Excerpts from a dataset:
Lemma new_object_good G s extended strong : ok G None None s -> good (created G (fresh s) extended) (new_object extended strong) s.
Proof.
  intros [Hc Ht Hf]. pose proof (initial_pool extended strong _ (initial_state extended strong)) as Hp. revert Hp.
  set (r := Refs _ _ _ _ _ _). intros Hp.
  assert (Hh : strong_history strong r) by (unfold strong_history, r; destruct strong; simpl; rewrite ?initial_value; lia).
  assert (En : run_alone 26 (first_reference extended strong) new_RefBase = Ret (Some 0, r)) by (unfold r; destruct extended, strong; vm_compute; reflexivity).
  clearbody r.
  unfold good, new_object. rewrite En. eexists. split; [done|]. specialize (Hf (fresh s) (Nat.le_refl _)) as Hn. split; simpl.
  - intros b. pose proof (Hc b) as Hb. unfold remember, created. unfold strong_refs, weak_refs in *. clear En. simpl in *.
    destruct (decide (b = fresh s)) as [->|Hne].
    + rewrite Hn in Hb. destruct Hb as (E1 & E2 & E3). rewrite lookup_insert_eq. rewrite !one_none in *. simpl. rewrite E3.
      assert (Es : refs_to (fresh s) (if strong then strongs s ++ [Some (fresh s)] else strongs s) = Z.b2z strong).
      { destruct strong; rewrite ?refs_to_app; simpl; rewrite ?one_self; lia. }
      assert (Ew : refs_to (fresh s) (owner <$> (if strong then wps s else wps s ++ [Some (Wp (Some (fresh s)) (Some (fresh s)))])) = Z.b2z (negb strong)).
      { destruct strong; rewrite ?fmap_app, ?refs_to_app; simpl; rewrite ?one_self; lia. }
      rewrite Es, Ew, !Z.add_0_r. split; [exact Hp|]. by destruct strong.
    + assert (Es : refs_to b (if strong then strongs s ++ [Some (fresh s)] else strongs s) = refs_to b (strongs s)).
      { destruct strong; rewrite ?refs_to_app; simpl; unfold one; rewrite ?decide_False by congruence; lia. }
      assert (Ew : refs_to b (owner <$> (if strong then wps s else wps s ++ [Some (Wp (Some (fresh s)) (Some (fresh s)))])) = refs_to b (owner <$> wps s)).
      { destruct strong; rewrite ?fmap_app, ?refs_to_app; simpl; unfold one; rewrite ?decide_False by congruence; lia. }
      rewrite lookup_insert_ne by done. rewrite Es, Ew. pose proof (ok_closed G None None s b (Ok _ _ _ _ Hc Ht ltac:(by intros; apply Hf))) as Ecl.
      unfold strong_refs in Ecl. rewrite one_none, Z.add_0_r in Ecl. rewrite Ecl. by destruct (G b) eqn:Eg.
  - destruct strong; [done|]. apply Forall_app_2; [done|]. apply Forall_singleton, typed_object.
  - intros b Hb. rewrite lookup_insert_ne by lia. apply Hf. lia.
Qed.

(** What is remembered after an operation on the state [s]. *)
Definition next_past (G : past) (s : pointers) (o : pointer_op) (s' : pointers) : past :=
  remember (match o with NewObject extended _ => created G (fresh s) extended | _ => G end) s'.

Lemma live_get s i : live s i = true -> exists v, wps s !! i = Some (Some v).
Proof. unfold live. destruct (wps s !! i) as [[v|]|]; [by exists v|done|done]. Qed.

Lemma strong_get s j : (j <? length (strongs s))%nat = true -> exists p, strongs s !! j = Some p.
Proof. intros H%Nat.ltb_lt. by apply lookup_lt_is_Some. Qed.

Lemma pointer_step_good G s o : ok G None None s -> op_ok s o = true ->
  exists s', pointer_step o s = Ret (tt, s') /\ ok (next_past G s o s') None None s'.
Proof.
  assert (Hg : forall G', good G' (pointer_step o) s -> (match o with NewObject e _ => created G (fresh s) e | _ => G end) = G' ->
    exists s', pointer_step o s = Ret (tt, s') /\ ok (next_past G s o s') None None s').
  { intros G' (s' & E & H) <-. by exists s'. }
  intros H Ho. eapply Hg; [|reflexivity]. clear Hg. revert H Ho.
  intros H. unfold op_ok. rewrite andb_true_iff, Z.leb_le. intros [Hr Ho]. change (room s) in Hr.
  destruct o; simpl; rewrite ?andb_true_iff in Ho; destruct_and?;
    repeat match goal with
    | Hl : live _ _ = true |- _ => apply live_get in Hl as [? ?]
    | Hl : (_ <? _)%nat = true |- _ => apply strong_get in Hl as [? ?]
    end.
  - by apply add_null_good.
  - eapply good_run; [by apply get_strong_run|]. by eapply wp_from_ptr_good.
  - by eapply wp_copy_good.
  - by eapply wp_convert_good.
  - by eapply wp_destroy_good.
  - eapply good_run; [by apply get_wp_run|]. by eapply assign_wp_good.
  - eapply good_run; [by apply get_strong_run|]. by eapply assign_ptr_good.
  - by eapply assign_null_good.
  - match goal with Hj : wps s !! j = Some (Some ?o) |- _ => destruct o as [p r] end.
    eapply good_run; [by apply get_wp_run|]. by eapply (assign_wp_good G s i j _ (Wp p r)).
  - by eapply clear_good.
  - by eapply promote_good.
  - by apply new_object_good.
  - by eapply take_strong_good.
  - by eapply drop_strong_good.
Qed.

Definition no_past : past := fun _ => (false, false).

Lemma no_pointers_ok : ok no_past None None no_pointers.
Proof. by split. Qed.

(** The states that clients reach, with what is remembered. *)
Inductive story : past -> pointers -> Prop :=
| story_none : story no_past no_pointers
| story_op G s o s' : story G s -> op_ok s o = true -> pointer_step o s = Ret (tt, s') -> story (next_past G s o s') s'.

Lemma story_ok G s : story G s -> ok G None None s.
Proof.
  induction 1 as [|G s o s' _ IH Ho E]; [apply no_pointers_ok|]. destruct (pointer_step_good G s o IH Ho) as (s2 & E2 & H).
  rewrite E in E2. by injection E2 as <-.
Qed.

Lemma reach_story s : pointers_reach s -> exists G, story G s.
Proof. induction 1 as [|s o s' _ [G IH] Ho E]; [by eexists; constructor|]. eexists. by econstructor. Qed.

Lemma reach_ok s : pointers_reach s -> exists G, ok G None None s.
Proof. intros [G H]%reach_story. exists G. by apply story_ok. Qed.

(** ** What the invariant says of an object *)

Lemma ok_object G s a r :
  ok G None None s -> objs s !! a = Some r ->
  let n := refs_to a (strongs s) in
  let w := refs_to a (owner <$> wps s) in
  if 0 <? n + w then impl r = true /\ mFlags r = Z.b2z (G a).1 /\ mWeak r = n + w /\
    mStrong r = (if (G a).2 then n else INITIAL_STRONG_VALUE) /\ base r = (G a).1 || negb (G a).2 || (0 <? n)
  else impl r = false /\ base r = false.
Proof.
  intros H Er. pose proof (ok_counts _ _ _ _ H a) as Hc. rewrite Er in Hc. destruct Hc as (Hp & Hh & Hhist).
  unfold strong_refs, weak_refs in *. rewrite one_none, !Z.add_0_r in *. cbv zeta.
  assert (Hq : quiet [Thread (refs_to a (strongs s)) (refs_to a (owner <$> wps s)) None]) by (by constructor).
  assert (Hfl : mFlags r = Z.b2z (G a).1) by (destruct Hp as (toks & _ & Hi); exact (i_flags _ _ _ Hi)).
  apply (pool_quiet _ r _ Hq) in Hp. simpl in Hp. rewrite !Z.add_0_r in Hp.
  destruct (Z.ltb_spec 0 (refs_to a (strongs s) + refs_to a (owner <$> wps s))) as [Hpos|]; [|done].
  destruct Hp as (? & ? & Hst & Hb). specialize (Hhist Hpos). unfold strong_history in Hhist. split_and!; try done.
  - destruct (G a).2; [destruct Hst as [?|[_ ?]]; [done|lia]|done].
  - rewrite Hb. destruct (G a).1; [done|]. simpl. destruct (G a).2; simpl.
    + destruct Hst as [->|[_ ?]]; [done|lia].
    + apply Z.ltb_lt. rewrite Hhist, initial_value. lia.
Qed.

**What to do:** Repeat the entries above exactly, from the first line through the line containing "rewrite Es, Ew, !Z.add_0_r.".

**Written response:**
Lemma new_object_good G s extended strong : ok G None None s -> good (created G (fresh s) extended) (new_object extended strong) s.
Proof.
  intros [Hc Ht Hf]. pose proof (initial_pool extended strong _ (initial_state extended strong)) as Hp. revert Hp.
  set (r := Refs _ _ _ _ _ _). intros Hp.
  assert (Hh : strong_history strong r) by (unfold strong_history, r; destruct strong; simpl; rewrite ?initial_value; lia).
  assert (En : run_alone 26 (first_reference extended strong) new_RefBase = Ret (Some 0, r)) by (unfold r; destruct extended, strong; vm_compute; reflexivity).
  clearbody r.
  unfold good, new_object. rewrite En. eexists. split; [done|]. specialize (Hf (fresh s) (Nat.le_refl _)) as Hn. split; simpl.
  - intros b. pose proof (Hc b) as Hb. unfold remember, created. unfold strong_refs, weak_refs in *. clear En. simpl in *.
    destruct (decide (b = fresh s)) as [->|Hne].
    + rewrite Hn in Hb. destruct Hb as (E1 & E2 & E3). rewrite lookup_insert_eq. rewrite !one_none in *. simpl. rewrite E3.
      assert (Es : refs_to (fresh s) (if strong then strongs s ++ [Some (fresh s)] else strongs s) = Z.b2z strong).
      { destruct strong; rewrite ?refs_to_app; simpl; rewrite ?one_self; lia. }
      assert (Ew : refs_to (fresh s) (owner <$> (if strong then wps s else wps s ++ [Some (Wp (Some (fresh s)) (Some (fresh s)))])) = Z.b2z (negb strong)).
      { destruct strong; rewrite ?fmap_app, ?refs_to_app; simpl; rewrite ?one_self; lia. }
      rewrite Es, Ew, !Z.add_0_r. split; [exact Hp|]. by destruct strong.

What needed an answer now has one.